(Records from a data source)
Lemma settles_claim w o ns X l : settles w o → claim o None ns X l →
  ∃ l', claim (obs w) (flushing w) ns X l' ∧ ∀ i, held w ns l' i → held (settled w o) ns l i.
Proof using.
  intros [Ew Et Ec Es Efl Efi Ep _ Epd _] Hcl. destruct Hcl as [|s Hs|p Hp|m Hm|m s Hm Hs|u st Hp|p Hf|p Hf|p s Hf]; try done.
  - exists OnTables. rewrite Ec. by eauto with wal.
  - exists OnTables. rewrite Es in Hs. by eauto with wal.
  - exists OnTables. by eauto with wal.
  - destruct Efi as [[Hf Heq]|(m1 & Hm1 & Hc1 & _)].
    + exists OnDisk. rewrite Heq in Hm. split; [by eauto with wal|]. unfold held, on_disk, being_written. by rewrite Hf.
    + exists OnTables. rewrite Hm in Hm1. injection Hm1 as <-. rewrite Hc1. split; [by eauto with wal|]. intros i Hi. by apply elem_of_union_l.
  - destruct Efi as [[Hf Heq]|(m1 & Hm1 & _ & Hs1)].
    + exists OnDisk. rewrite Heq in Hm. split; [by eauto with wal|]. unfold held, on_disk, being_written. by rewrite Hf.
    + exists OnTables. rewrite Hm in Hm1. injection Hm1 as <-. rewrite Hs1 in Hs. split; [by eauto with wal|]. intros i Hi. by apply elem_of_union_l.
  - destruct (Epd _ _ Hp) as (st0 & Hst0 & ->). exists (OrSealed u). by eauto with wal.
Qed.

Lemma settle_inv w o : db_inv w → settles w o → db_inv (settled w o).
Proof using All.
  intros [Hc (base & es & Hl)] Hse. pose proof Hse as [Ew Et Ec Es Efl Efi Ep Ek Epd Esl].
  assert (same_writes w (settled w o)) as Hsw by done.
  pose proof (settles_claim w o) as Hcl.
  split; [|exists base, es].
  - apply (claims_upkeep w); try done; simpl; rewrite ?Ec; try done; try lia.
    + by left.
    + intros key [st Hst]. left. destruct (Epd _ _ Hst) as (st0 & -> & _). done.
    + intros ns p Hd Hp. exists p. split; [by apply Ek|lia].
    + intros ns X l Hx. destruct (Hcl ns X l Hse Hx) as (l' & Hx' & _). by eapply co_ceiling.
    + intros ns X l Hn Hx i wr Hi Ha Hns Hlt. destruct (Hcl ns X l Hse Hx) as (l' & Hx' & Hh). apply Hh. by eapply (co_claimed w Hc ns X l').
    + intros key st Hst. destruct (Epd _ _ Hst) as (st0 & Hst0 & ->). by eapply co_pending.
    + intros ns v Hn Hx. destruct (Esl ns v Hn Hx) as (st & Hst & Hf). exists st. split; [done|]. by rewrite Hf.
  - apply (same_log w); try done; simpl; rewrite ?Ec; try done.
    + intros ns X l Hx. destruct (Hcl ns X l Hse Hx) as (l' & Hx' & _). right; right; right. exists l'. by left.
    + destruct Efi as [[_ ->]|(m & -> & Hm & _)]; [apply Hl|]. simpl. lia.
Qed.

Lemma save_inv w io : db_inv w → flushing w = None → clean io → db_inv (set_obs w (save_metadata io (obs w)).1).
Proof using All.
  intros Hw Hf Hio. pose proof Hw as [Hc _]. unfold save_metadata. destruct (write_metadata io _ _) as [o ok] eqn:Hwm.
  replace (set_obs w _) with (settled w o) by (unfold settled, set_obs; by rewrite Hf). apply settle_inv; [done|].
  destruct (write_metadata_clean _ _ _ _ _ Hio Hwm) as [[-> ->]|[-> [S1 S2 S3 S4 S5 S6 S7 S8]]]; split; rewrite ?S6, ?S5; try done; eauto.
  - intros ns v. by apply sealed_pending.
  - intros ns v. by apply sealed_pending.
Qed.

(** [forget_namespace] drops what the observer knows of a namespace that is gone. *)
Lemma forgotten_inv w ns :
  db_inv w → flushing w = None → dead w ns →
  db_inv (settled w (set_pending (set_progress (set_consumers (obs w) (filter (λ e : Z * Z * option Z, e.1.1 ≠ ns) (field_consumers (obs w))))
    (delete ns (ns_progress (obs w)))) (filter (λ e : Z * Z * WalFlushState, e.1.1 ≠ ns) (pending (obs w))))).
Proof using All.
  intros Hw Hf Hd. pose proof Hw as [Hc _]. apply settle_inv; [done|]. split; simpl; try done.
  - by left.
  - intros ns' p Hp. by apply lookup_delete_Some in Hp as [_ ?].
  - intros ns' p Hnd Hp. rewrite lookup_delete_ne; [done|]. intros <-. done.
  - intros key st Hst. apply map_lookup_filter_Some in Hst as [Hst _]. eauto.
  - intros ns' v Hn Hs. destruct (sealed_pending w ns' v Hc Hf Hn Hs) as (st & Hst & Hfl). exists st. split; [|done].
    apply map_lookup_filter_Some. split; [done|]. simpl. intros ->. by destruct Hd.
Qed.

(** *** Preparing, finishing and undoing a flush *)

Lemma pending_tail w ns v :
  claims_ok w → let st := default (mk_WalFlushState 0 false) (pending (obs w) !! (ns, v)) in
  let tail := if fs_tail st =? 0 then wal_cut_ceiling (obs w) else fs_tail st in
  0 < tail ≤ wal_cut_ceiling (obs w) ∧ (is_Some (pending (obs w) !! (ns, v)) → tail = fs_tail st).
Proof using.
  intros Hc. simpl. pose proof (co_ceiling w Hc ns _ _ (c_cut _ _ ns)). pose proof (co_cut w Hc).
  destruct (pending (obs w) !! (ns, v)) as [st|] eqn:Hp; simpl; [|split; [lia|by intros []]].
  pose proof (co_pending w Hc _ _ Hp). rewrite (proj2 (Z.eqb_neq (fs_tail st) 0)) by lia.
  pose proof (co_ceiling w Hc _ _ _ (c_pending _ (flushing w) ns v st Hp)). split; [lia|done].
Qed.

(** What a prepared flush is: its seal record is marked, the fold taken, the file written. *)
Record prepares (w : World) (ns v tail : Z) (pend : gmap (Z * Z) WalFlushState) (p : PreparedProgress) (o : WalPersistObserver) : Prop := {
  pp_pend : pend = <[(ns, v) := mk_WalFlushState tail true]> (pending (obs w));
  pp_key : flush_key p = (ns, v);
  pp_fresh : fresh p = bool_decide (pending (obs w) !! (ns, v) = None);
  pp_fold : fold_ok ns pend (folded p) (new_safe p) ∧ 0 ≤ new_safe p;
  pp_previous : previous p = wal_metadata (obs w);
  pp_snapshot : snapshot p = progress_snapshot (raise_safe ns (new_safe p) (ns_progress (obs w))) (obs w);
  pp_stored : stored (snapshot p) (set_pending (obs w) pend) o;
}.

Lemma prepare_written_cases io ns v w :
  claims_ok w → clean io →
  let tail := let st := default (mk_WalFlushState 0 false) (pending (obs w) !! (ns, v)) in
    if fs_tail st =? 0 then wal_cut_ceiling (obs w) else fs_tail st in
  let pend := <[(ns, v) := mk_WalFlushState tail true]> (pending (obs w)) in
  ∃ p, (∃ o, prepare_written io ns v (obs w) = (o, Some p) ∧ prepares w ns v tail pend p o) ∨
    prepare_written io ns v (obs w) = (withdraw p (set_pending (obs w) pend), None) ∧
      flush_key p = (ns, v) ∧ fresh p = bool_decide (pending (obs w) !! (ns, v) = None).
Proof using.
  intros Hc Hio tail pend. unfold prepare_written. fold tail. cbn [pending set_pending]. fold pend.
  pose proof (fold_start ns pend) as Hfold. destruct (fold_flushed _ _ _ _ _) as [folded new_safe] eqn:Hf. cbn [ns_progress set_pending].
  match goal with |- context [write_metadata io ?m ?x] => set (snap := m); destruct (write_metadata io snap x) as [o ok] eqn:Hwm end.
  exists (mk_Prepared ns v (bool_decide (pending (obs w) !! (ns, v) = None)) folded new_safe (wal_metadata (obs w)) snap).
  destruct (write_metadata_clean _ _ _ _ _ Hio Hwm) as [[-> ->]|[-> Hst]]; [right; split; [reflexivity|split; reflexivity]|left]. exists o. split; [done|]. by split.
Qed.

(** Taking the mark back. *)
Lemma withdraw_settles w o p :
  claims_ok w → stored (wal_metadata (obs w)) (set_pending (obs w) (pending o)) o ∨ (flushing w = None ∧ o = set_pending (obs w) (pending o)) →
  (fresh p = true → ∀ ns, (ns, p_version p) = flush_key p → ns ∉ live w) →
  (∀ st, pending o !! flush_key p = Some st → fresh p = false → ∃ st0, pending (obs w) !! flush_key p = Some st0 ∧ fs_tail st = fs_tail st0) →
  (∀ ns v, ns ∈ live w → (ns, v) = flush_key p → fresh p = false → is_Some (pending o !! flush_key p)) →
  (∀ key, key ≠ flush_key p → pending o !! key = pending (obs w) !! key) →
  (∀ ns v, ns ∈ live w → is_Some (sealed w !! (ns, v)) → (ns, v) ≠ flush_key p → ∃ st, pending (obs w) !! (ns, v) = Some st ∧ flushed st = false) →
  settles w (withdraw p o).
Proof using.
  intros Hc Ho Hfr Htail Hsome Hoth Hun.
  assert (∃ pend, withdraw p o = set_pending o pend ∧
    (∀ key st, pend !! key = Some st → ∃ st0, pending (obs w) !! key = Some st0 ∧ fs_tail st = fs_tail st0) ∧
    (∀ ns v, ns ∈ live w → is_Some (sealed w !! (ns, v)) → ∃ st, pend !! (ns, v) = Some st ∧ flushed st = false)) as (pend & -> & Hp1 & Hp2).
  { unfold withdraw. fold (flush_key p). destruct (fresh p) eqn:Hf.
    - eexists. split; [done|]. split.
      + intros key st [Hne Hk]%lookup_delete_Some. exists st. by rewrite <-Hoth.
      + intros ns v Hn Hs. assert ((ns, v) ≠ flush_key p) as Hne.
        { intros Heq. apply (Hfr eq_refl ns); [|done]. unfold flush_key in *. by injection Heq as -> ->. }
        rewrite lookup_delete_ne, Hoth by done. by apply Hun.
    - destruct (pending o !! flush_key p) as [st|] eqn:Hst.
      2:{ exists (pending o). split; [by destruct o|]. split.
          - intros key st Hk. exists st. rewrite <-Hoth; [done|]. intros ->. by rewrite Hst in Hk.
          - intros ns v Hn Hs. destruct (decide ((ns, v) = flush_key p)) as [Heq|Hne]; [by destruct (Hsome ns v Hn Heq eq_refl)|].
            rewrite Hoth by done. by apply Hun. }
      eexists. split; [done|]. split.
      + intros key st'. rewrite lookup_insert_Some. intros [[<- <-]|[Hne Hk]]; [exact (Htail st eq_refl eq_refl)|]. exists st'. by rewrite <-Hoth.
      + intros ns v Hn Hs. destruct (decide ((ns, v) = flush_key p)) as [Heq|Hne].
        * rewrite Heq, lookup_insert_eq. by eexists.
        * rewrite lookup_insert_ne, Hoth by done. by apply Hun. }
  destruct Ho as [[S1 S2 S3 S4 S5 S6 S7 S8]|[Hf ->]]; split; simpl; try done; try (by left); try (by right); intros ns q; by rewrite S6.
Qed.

...

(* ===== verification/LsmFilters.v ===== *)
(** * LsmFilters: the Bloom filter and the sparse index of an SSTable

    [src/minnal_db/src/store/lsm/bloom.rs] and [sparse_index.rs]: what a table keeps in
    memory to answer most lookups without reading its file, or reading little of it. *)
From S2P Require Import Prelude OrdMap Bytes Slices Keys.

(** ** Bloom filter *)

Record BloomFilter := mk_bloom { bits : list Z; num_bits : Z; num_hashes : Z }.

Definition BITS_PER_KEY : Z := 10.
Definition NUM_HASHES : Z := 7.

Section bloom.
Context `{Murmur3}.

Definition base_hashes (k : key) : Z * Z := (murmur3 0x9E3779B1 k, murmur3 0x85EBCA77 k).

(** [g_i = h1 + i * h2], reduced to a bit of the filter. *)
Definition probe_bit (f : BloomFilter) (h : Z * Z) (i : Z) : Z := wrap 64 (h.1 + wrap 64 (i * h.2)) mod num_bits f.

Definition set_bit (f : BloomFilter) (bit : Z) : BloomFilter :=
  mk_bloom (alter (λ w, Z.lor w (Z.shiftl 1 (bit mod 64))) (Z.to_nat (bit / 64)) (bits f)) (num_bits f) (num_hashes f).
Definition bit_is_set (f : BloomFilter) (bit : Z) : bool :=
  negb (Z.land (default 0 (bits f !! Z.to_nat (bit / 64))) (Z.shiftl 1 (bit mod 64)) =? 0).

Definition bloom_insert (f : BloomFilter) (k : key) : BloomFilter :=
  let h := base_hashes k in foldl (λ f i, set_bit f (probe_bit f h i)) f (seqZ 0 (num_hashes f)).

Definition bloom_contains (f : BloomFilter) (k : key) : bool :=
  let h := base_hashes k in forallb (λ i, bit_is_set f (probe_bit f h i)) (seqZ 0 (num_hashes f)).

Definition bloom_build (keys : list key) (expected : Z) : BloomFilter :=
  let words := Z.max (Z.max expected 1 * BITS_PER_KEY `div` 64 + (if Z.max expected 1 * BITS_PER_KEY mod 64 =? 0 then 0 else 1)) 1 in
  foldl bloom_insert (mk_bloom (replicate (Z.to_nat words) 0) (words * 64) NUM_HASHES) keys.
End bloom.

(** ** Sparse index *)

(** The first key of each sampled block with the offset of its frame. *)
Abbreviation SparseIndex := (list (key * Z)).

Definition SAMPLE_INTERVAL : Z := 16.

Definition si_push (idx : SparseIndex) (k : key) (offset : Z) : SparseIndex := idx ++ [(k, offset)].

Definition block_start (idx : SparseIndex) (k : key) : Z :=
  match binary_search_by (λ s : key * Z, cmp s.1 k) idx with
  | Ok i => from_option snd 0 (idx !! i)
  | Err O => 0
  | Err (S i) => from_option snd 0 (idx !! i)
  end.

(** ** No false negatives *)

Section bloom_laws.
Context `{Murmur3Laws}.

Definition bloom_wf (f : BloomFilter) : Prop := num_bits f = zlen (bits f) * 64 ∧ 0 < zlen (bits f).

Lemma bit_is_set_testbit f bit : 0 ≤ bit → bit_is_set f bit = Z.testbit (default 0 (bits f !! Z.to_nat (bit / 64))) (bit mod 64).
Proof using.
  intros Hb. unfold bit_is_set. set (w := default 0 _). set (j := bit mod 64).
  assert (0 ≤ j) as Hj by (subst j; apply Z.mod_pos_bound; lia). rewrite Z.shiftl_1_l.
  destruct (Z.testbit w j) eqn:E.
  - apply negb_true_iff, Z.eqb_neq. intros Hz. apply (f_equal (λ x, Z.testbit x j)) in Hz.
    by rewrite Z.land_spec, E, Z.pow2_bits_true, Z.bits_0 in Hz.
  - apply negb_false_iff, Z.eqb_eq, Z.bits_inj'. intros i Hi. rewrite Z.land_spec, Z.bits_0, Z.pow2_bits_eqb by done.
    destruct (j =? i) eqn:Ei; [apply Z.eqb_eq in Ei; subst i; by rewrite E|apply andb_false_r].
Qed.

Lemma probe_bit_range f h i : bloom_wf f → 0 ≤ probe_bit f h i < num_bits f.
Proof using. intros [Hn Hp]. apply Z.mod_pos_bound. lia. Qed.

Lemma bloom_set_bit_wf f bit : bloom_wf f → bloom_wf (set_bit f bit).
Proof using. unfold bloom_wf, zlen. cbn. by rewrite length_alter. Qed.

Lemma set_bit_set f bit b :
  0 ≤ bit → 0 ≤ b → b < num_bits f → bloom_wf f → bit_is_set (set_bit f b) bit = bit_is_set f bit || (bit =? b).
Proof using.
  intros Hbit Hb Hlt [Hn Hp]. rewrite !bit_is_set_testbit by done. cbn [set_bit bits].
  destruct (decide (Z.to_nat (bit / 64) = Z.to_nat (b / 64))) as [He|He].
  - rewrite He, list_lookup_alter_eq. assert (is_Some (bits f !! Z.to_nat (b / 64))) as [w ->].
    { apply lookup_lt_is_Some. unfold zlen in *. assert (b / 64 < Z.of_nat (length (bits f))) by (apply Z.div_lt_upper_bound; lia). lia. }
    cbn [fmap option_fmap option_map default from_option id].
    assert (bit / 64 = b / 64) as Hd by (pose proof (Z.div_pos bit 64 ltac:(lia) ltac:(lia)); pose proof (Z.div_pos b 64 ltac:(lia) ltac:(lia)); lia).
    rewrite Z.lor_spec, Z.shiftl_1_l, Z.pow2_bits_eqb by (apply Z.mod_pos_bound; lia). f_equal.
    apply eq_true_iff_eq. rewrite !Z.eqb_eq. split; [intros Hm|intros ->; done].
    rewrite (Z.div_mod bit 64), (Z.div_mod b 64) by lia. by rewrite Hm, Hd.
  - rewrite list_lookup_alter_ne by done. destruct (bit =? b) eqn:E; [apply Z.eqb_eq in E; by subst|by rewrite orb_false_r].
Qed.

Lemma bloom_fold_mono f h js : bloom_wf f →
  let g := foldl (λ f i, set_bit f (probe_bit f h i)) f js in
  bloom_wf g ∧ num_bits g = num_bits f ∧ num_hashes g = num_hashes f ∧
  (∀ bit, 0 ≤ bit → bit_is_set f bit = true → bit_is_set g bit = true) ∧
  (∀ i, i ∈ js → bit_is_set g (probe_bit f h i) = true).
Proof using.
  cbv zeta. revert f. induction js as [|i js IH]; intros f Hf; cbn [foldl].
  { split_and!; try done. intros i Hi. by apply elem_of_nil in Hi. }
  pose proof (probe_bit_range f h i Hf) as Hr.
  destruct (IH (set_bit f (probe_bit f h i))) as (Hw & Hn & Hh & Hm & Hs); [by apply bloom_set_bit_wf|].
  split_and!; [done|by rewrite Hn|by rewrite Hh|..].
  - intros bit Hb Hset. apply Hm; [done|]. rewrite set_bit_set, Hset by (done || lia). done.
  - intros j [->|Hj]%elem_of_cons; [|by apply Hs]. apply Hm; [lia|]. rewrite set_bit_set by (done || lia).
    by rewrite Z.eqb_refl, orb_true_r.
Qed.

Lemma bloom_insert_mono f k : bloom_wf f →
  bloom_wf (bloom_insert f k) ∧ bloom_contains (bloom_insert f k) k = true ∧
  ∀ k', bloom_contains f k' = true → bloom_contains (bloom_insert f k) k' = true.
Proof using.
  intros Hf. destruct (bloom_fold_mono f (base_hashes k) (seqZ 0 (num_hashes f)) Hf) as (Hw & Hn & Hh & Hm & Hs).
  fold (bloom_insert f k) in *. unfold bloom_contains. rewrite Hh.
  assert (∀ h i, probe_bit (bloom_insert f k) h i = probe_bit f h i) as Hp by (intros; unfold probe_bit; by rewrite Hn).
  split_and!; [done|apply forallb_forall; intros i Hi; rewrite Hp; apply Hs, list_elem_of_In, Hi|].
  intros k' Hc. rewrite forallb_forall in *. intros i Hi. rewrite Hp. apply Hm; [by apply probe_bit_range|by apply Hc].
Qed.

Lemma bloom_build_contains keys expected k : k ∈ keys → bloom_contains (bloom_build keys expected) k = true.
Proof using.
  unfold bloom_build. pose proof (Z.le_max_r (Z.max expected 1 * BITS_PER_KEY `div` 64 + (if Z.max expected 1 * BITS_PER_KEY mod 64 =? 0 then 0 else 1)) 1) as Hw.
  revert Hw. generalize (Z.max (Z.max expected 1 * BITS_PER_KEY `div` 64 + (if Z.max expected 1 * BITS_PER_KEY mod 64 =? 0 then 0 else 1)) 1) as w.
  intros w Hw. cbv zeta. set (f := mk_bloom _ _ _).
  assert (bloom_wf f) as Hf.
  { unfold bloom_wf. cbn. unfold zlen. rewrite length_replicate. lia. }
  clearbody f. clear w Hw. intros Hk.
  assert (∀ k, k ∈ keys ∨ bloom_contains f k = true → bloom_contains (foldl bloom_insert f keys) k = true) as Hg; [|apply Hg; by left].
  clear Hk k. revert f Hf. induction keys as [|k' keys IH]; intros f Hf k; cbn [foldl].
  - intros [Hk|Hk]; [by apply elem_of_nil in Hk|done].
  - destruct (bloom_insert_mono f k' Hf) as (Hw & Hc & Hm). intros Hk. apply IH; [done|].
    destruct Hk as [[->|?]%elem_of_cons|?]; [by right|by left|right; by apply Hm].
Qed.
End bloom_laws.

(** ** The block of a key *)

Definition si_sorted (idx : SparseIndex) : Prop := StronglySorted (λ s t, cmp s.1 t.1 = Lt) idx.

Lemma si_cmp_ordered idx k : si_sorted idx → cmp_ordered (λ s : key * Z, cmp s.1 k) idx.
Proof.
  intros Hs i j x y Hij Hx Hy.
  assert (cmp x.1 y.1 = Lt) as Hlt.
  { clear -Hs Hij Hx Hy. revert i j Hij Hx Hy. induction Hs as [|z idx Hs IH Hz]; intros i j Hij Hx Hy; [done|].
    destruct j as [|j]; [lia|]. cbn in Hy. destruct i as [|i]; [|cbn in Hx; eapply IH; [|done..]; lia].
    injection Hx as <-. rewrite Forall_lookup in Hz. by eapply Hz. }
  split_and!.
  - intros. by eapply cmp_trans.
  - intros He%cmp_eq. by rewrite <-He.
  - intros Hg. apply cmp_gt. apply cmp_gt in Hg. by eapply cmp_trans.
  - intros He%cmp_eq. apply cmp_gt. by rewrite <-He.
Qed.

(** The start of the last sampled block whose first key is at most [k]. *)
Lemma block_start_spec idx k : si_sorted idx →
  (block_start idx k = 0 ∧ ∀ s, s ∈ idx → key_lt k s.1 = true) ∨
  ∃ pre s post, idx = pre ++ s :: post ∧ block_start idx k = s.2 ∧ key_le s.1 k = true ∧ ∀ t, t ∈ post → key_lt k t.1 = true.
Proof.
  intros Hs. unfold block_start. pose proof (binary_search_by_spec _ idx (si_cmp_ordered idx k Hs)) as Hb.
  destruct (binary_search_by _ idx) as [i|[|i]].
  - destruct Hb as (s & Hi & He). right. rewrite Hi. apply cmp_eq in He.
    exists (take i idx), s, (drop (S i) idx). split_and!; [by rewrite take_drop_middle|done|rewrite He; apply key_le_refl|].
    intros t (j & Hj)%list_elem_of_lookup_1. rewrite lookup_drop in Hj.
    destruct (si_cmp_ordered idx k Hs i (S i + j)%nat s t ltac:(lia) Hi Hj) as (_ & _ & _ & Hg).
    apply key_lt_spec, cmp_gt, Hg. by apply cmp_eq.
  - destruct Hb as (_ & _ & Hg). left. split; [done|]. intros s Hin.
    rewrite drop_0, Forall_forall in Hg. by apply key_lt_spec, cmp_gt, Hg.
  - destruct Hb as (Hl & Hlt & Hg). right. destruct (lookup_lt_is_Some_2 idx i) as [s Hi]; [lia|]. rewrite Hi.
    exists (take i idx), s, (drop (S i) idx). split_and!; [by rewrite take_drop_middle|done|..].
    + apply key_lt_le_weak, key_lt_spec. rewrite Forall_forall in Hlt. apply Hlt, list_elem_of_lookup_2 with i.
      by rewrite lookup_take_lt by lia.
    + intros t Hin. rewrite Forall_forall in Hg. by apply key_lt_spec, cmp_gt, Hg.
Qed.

◆ WHAT YOU HAVE TO DO
For this exercise, output exactly the lines above from the line with "(** The first" to the line with "cbn [fmap option_fmap", counting both, and leave out the rest.

◆ ANSWER BOX
(** The first key of each sampled block with the offset of its frame. *)
Abbreviation SparseIndex := (list (key * Z)).

Definition SAMPLE_INTERVAL : Z := 16.

Definition si_push (idx : SparseIndex) (k : key) (offset : Z) : SparseIndex := idx ++ [(k, offset)].

Definition block_start (idx : SparseIndex) (k : key) : Z :=
  match binary_search_by (λ s : key * Z, cmp s.1 k) idx with
  | Ok i => from_option snd 0 (idx !! i)
  | Err O => 0
  | Err (S i) => from_option snd 0 (idx !! i)
  end.

(** ** No false negatives *)

Section bloom_laws.
Context `{Murmur3Laws}.

Definition bloom_wf (f : BloomFilter) : Prop := num_bits f = zlen (bits f) * 64 ∧ 0 < zlen (bits f).

Lemma bit_is_set_testbit f bit : 0 ≤ bit → bit_is_set f bit = Z.testbit (default 0 (bits f !! Z.to_nat (bit / 64))) (bit mod 64).
Proof using.
  intros Hb. unfold bit_is_set. set (w := default 0 _). set (j := bit mod 64).
  assert (0 ≤ j) as Hj by (subst j; apply Z.mod_pos_bound; lia). rewrite Z.shiftl_1_l.
  destruct (Z.testbit w j) eqn:E.
  - apply negb_true_iff, Z.eqb_neq. intros Hz. apply (f_equal (λ x, Z.testbit x j)) in Hz.
    by rewrite Z.land_spec, E, Z.pow2_bits_true, Z.bits_0 in Hz.
  - apply negb_false_iff, Z.eqb_eq, Z.bits_inj'. intros i Hi. rewrite Z.land_spec, Z.bits_0, Z.pow2_bits_eqb by done.
    destruct (j =? i) eqn:Ei; [apply Z.eqb_eq in Ei; subst i; by rewrite E|apply andb_false_r].
Qed.

Lemma probe_bit_range f h i : bloom_wf f → 0 ≤ probe_bit f h i < num_bits f.
Proof using. intros [Hn Hp]. apply Z.mod_pos_bound. lia. Qed.

Lemma bloom_set_bit_wf f bit : bloom_wf f → bloom_wf (set_bit f bit).
Proof using. unfold bloom_wf, zlen. cbn. by rewrite length_alter. Qed.

Lemma set_bit_set f bit b :
  0 ≤ bit → 0 ≤ b → b < num_bits f → bloom_wf f → bit_is_set (set_bit f b) bit = bit_is_set f bit || (bit =? b).
Proof using.
  intros Hbit Hb Hlt [Hn Hp]. rewrite !bit_is_set_testbit by done. cbn [set_bit bits].
  destruct (decide (Z.to_nat (bit / 64) = Z.to_nat (b / 64))) as [He|He].
  - rewrite He, list_lookup_alter_eq. assert (is_Some (bits f !! Z.to_nat (b / 64))) as [w ->].
    { apply lookup_lt_is_Some. unfold zlen in *. assert (b / 64 < Z.of_nat (length (bits f))) by (apply Z.div_lt_upper_bound; lia). lia. }
    cbn [fmap option_fmap option_map default from_option id].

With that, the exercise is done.